IL PM CHIEDE UN ANNO DI RECLUSIONE PER L’EX SINDACO GRILLINO DI ASSEMINI ACCUSATO DI ABUSO D’UFFICO

Abuso d’ufficio, questa l’accusa per l’ex sindaco 5 Stelle di Assemini, Mario Puddu, e la condanna a un anno di reclusione. Questa la richiesta del pm Marco Cocco nei confronti dell’ex primo cittadino grillino. Insieme a Puddu è finito sotto inchiesta insieme  e del legale a un anno di reclusione per abuso d’ufficio.

Insieme a Puddu è finito sotto inchiesta, per concorso in reato, l’avvocato Francesco Murtas, suo stretto collaboratore dal 2013 al 2018.
I fatti risalgono al 2015, furono tre consigliere del Movimento, poi espulse, a presentare contro Puddu un esposto in Procura. Irene Piras, Stefania Frau e Rita Piano denunciarono l’esistenza in Comune di una pianta organizzativa ombra, realizzata attraverso il reclutamento di uno staff esterno.
Il servizio Tributi, originariamente demandato a una sola persona (Adele Solinas, parte civile con l’avvocato Francesco Marongiu), con l’arrivo dei Grillini era stato diviso in tre: il sindaco aveva tenuto per sé la Polizia amministrativa assegnando Tributi e contenzioso ad Anna Paola Mameli e Suap e ufficio Relazioni col pubblico a Stefania Picciau.
Quest’ultima è moglie di Murtas, e qui era nato il sospetto degli investigatori (sulla base di un esposto di alcuni dissidenti pentastellati): l’incarico le era stato assegnato per fare un favore al marito.

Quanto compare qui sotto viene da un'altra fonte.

(** X21.  In the simulated revision every user turn gets exactly one reply:
    after every sequence of events from the start, the user turns are as many
    as the assistant turns in the conversation plus the replies still waiting
    on a timer; there is no turn of type [ai]; and whenever [isProcessing] is
    shown, a reply is waiting. *)
Theorem simulated_every_turn_is_answered_once
    (browser : Component.Browser) (events : list Simulated.Happening) :
  let h := Simulated.run browser events Simulated.start in
  Simulated.turns_of Component.user (Component.messages (Simulated.world h))
    = Simulated.turns_of Component.assistant
        (Component.messages (Simulated.world h))
      + length (Simulated.timers h) /\
  Simulated.turns_of Component.ai (Component.messages (Simulated.world h)) = 0 /\
  (Simulated.isProcessing h = true -> Simulated.timers h <> []).
Proof.
  destruct simulated_start_keeps as [Q B].
  exact (proj2 (simulated_run_keeps browser events Simulated.start Q B)).
Qed.

Lemma simulated_submit_while_processing
    (browser : Component.Browser) (h : Simulated.Hooks) :
  Simulated.isProcessing h = true ->
  Simulated.step browser Simulated.Submits h = h.
Proof.
  intro H. cbn [Simulated.step]. unfold Simulated.handleTextSubmit.
  now rewrite H, orb_true_r.
Qed.

(** X22.  The canned reply of the simulated revision quotes the text as it
    was when the form was submitted.  Whatever is typed between the
    submission and the timer, the conversation grows by the user turn with
    the submitted text and the reply quoting that same text; the timer then
    clears the field, wiping what was typed in between, and a second
    submission before the timer changes nothing. *)
Theorem simulated_reply_quotes_the_submitted_text
    (browser : Component.Browser) (later : string) (h : Simulated.Hooks) :
  let txt := Component.textInput (Simulated.world h) in
  Text.blank txt = false ->
  Simulated.isProcessing h = false ->
  Simulated.timers h = [] ->
  let h1 := Simulated.step browser Simulated.Submits h in
  let h2 := Simulated.run browser
              [Simulated.Submits; Simulated.Types later; Simulated.Submits;
               Simulated.TimerFires] h in
  Simulated.step browser Simulated.Submits h1 = h1 /\
  exists m1 m2,
    Component.messages (Simulated.world h2)
      = (Component.messages (Simulated.world h) ++ [m1; m2])%list /\
    Obs.is_turn Component.user (Js.VStr txt) None m1 /\
    Obs.is_turn Component.assistant (Simulated.received txt) None m2 /\
    Component.textInput (Simulated.world h2) = EmptyString /\
    Simulated.isProcessing h2 = false /\
    Simulated.timers h2 = [].
Proof.
  cbv zeta. intros Hb Hp Ht.
  cbn [Simulated.run].
  set (h1 := Simulated.step browser Simulated.Submits h).
  assert (E1 : h1 = Events.after
            ((m <- Simulated.lift
                     (Simulated.newMessage browser 0
                        (Js.VStr (Component.textInput (Simulated.world h)))
                        Component.user None) ;;
              Simulated.lift (Component.appendMessage m) ;;;
              Simulated.setIsProcessing true ;;;
              Simulated.setTimeout
                (Simulated.TextReply
                   (Component.textInput (Simulated.world h)))) h)).
  { subst h1. cbn [Simulated.step]. unfold Simulated.handleTextSubmit.
    now rewrite truthy_trim, Hb, Hp. }
  assert (P1 : Simulated.isProcessing h1 = true) by (now rewrite E1).
  split; [now apply simulated_submit_while_processing|].
  set (h2 := Simulated.step browser (Simulated.Types later) h1).
  assert (P2 : Simulated.isProcessing h2 = true) by exact P1.
  rewrite (simulated_submit_while_processing browser h2 P2).
  subst h2. rewrite E1. cbn. rewrite Ht. cbn.
  do 2 eexists. split; [rewrite <- app_assoc; reflexivity|].
  repeat split.
Qed.

Lemma simulated_reply_quotes_the_submitted_text_witness :
  let browser := Obs.steady 1700000000000 "k3j9x2m1q" in
  let h := Events.after
             (Simulated.lift (Js.modify (Component.with_textInput "hello"))
                Simulated.start) in
  let h2 := Simulated.run browser
              [Simulated.Submits; Simulated.Types "never mind";
               Simulated.Submits; Simulated.TimerFires] h in
  map Component.content (Component.messages (Simulated.world h2))
    = [Js.VStr "hello"; Simulated.received "hello"] /\
  Component.textInput (Simulated.world h2) = EmptyString.
Proof.
  cbv zeta.
  destruct (simulated_reply_quotes_the_submitted_text
              (Obs.steady 1700000000000 "k3j9x2m1q") "never mind"
              (Events.after
                 (Simulated.lift (Js.modify (Component.with_textInput "hello"))
                    Simulated.start))
              eq_refl eq_refl eq_refl)
    as (_ & m1 & m2 & M & (_ & C1 & _) & (_ & C2 & _) & T & _).
  split; [|exact T].
  rewrite M. cbn. rewrite C1, C2. reflexivity.
Defined.

(* ===================================================================== *)
(** ** The counter revision with two fetchers *)
(* ===================================================================== *)

Lemma counter_fetchers_grows_one (browser : Component.Browser) (c : nat)
    (m : Component.PartialMessage) (w : Component.World) :
  exists w',
    CounterFetchers.addMessage browser c m w = Js.Done tt w' /\
    Component.messages w'
      = (Component.messages w
           ++ [Component.fullMessage (CounterEvents.id_at c)
                 (Component.Date_now browser (Component.ticks w)) m])%list /\
    Component.messageCounter w' = Component.messageCounter w + 1.
Proof. eexists. repeat split. Qed.

Lemma counter_fetchers_ai_turns (browser : Component.Browser) (c : nat)
    (d : Js.value) (w : Component.World) :
  Js.truthy d = true ->
  exists new w',
    CounterFetchers.showAiResponse browser c d w = Js.Done tt w' /\
    Component.messages w' = (Component.messages w ++ new)%list /\
    length new = CounterFetchers.ai_turns d /\
    Forall (fun m => Component.id m = CounterEvents.id_at c) new /\
    Component.messageCounter w'
      = Component.messageCounter w + CounterFetchers.ai_turns d.
Proof.
  intro Hd. unfold CounterFetchers.showAiResponse, CounterFetchers.ai_turns.
  unfold Js.bind at 1.
  rewrite (get_not_nullish d "ai_response" w (truthy_not_nullish d Hd)).
  destruct (Js.truthy (Js.get_opt (Js.get_opt d "ai_response") "response"))
    eqn:Hr.
  - assert (Hn : Obs.nullish (Js.get_opt d "ai_response") = false).
    { destruct (Js.get_opt d "ai_response"); try reflexivity;
        discriminate Hr. }
    unfold Js.bind. rewrite (get_not_nullish _ "response" w Hn).
    destruct (counter_fetchers_grows_one browser c
                (Component.turn
                   (Js.get_opt (Js.get_opt d "ai_response") "response")
                   Component.ai) w) as (w' & E & M & C).
    exists [Component.fullMessage (CounterEvents.id_at c)
              (Component.Date_now browser (Component.ticks w))
              (Component.turn
                 (Js.get_opt (Js.get_opt d "ai_response") "response")
                 Component.ai)], w'.
    repeat split; try assumption. constructor; [reflexivity|constructor].
  - destruct (Js.truthy (Js.get_opt (Js.get_opt d "ai_response") "error"))
      eqn:He.
    + assert (Hn : Obs.nullish (Js.get_opt d "ai_response") = false).
      { destruct (Js.get_opt d "ai_response"); try reflexivity;
          discriminate He. }
      unfold Js.bind. rewrite (get_not_nullish _ "error" w Hn).
      match goal with
      | |- context [CounterFetchers.addMessage browser c ?m w] =>
          destruct (counter_fetchers_grows_one browser c m w)
            as (w' & E & M & C);
          exists [Component.fullMessage (CounterEvents.id_at c)
                    (Component.Date_now browser (Component.ticks w)) m], w'
      end.
      repeat split; try assumption. constructor; [reflexivity|constructor].
    + exists [], w. rewrite app_nil_r. repeat split; [constructor|lia].
Qed.

(** X23.  In the counter revision with two fetchers, every turn that one run
    of the transcription effect appends carries the same identifier, the one
    of the counter of the render the effect ran in.  A settled transcription
    without error appends two turns, and a third when its [ai_response] has a
    truthy [response] or [error]; a payload with a truthy [error] appends
    one; anything else none.  The effect never throws, and the counter moves
    by the number of turns appended. *)
Theorem counter_fetchers_turns_share_an_id
    (browser : Component.Browser) (w : Component.World) :
  let d := Component.data (Component.transcribeFetcher w) in
  let n := if CounterFetchers.succeeded (Component.transcribeFetcher w)
           then 2 + CounterFetchers.ai_turns d
           else if Js.truthy (Js.get_opt d "error") then 1 else 0 in
  exists new w',
    CounterFetchers.onTranscribeFetcher browser w = Js.Done tt w' /\
    Component.messages w' = (Component.messages w ++ new)%list /\
    length new = n /\
    Forall (fun m => Component.id m
                     = CounterEvents.id_at (Component.messageCounter w)) new /\
    Component.messageCounter w' = Component.messageCounter w + n.
Proof.
  cbv zeta.
  unfold CounterFetchers.onTranscribeFetcher, CounterFetchers.succeeded.
  destruct (Js.truthy (Component.data (Component.transcribeFetcher w))) eqn:Hd.
  2: { cbn [andb].
       destruct (Js.truthy
                   (Js.get_opt (Component.data (Component.transcribeFetcher w))
                      "error")) eqn:He.
       - match goal with
         | |- context [CounterFetchers.addMessage browser ?c ?m w] =>
             destruct (counter_fetchers_grows_one browser c m w)
               as (w' & E & M & C);
             exists [Component.fullMessage (CounterEvents.id_at c)
                       (Component.Date_now browser (Component.ticks w)) m], w'
         end.
         repeat split; try assumption. constructor; [reflexivity|constructor].
       - exists [], w. rewrite app_nil_r. repeat split; [constructor|lia]. }
  destruct (Js.truthy
              (Js.get_opt (Component.data (Component.transcribeFetcher w))
                 "error")) eqn:He; cbn [andb negb].
  - match goal with
    | |- context [CounterFetchers.addMessage browser ?c ?m w] =>
        destruct (counter_fetchers_grows_one browser c m w)
          as (w' & E & M & C);
        exists [Component.fullMessage (CounterEvents.id_at c)
                  (Component.Date_now browser (Component.ticks w)) m], w'
    end.
    repeat split; try assumption. constructor; [reflexivity|constructor].
  - destruct (Component.busy (Component.transcribeFetcher w)); cbn [negb].
    { exists [], w. rewrite app_nil_r. repeat split; [constructor|lia]. }
    pose proof (truthy_not_nullish _ Hd) as Hn.
    unfold Js.bind at 1. rewrite (get_not_nullish _ "text" w Hn).
    unfold Js.bind at 1.
    match goal with
    | |- context [CounterFetchers.addMessage browser ?c ?m w] =>
        destruct (counter_fetchers_grows_one browser c m w)
          as (w1 & -> & M1 & C1)
    end.
    unfold Js.bind at 1. rewrite (get_not_nullish _ "language" w1 Hn).
    unfold Js.bind at 1.
    match goal with
    | |- context [CounterFetchers.addMessage browser ?c ?m w1] =>
        destruct (counter_fetchers_grows_one browser c m w1)
          as (w2 & -> & M2 & C2)
    end.
    destruct (counter_fetchers_ai_turns browser (Component.messageCounter w)
                (Component.data (Component.transcribeFetcher w)) w2 Hd)
      as (new & w3 & -> & M3 & L3 & F3 & C3).
    eexists (_ :: _ :: new), w3.
    split; [reflexivity|].
    split; [rewrite M3, M2, M1, <- !app_assoc; reflexivity|].
    split; [cbn [length]; now rewrite L3|].
    split; [repeat (constructor; [reflexivity|]); exact F3|].
    rewrite C3, C2, C1. lia.
Qed.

Sarebbe stato proprio quest’ultimo, per gli inquirenti, a indicare le donne come responsabili di posizione organizzativa.
Tesi respinte dagli avvocati Luigi Sanna e Matteo Perra, difensori di Puddu e Murtas, i quali stamattina (anche tramite una memoria difensiva) hanno ribadito che la riorganizzazione dell’ente era prevista nel programma dei 5 Stelle e le nomine erano “assolutamente legittime”.
Le dirigenti ricoprono “la stessa posizione giuridica”, categoria D1, della “funzionaria di prima, al comando di quell’ufficio da dieci anni”.
Dunque “lo spostamento era in regola, nessuno ha avuto danni ingiusti”. L’organigramma era stato fatto “dal sindaco e dall’amministrazione”, Murtas “mai ha partecipato alle riunioni di Giunta”.
Non solo: “Picciau aveva ogni requisito per dirigere l’ufficio Relazioni col pubblico, che prima non c’era. È stato istituito proprio con lei, la quale ha fatto un corso apposito e un concorso interno. Dunque ci sono anche ragioni di merito e anzianità di ruolo che giustificano la scelta”.
Sentenza  aggiornata al 18 ottobre per il giudizio, con rito abbreviato, nei confronti di Mario Puddu.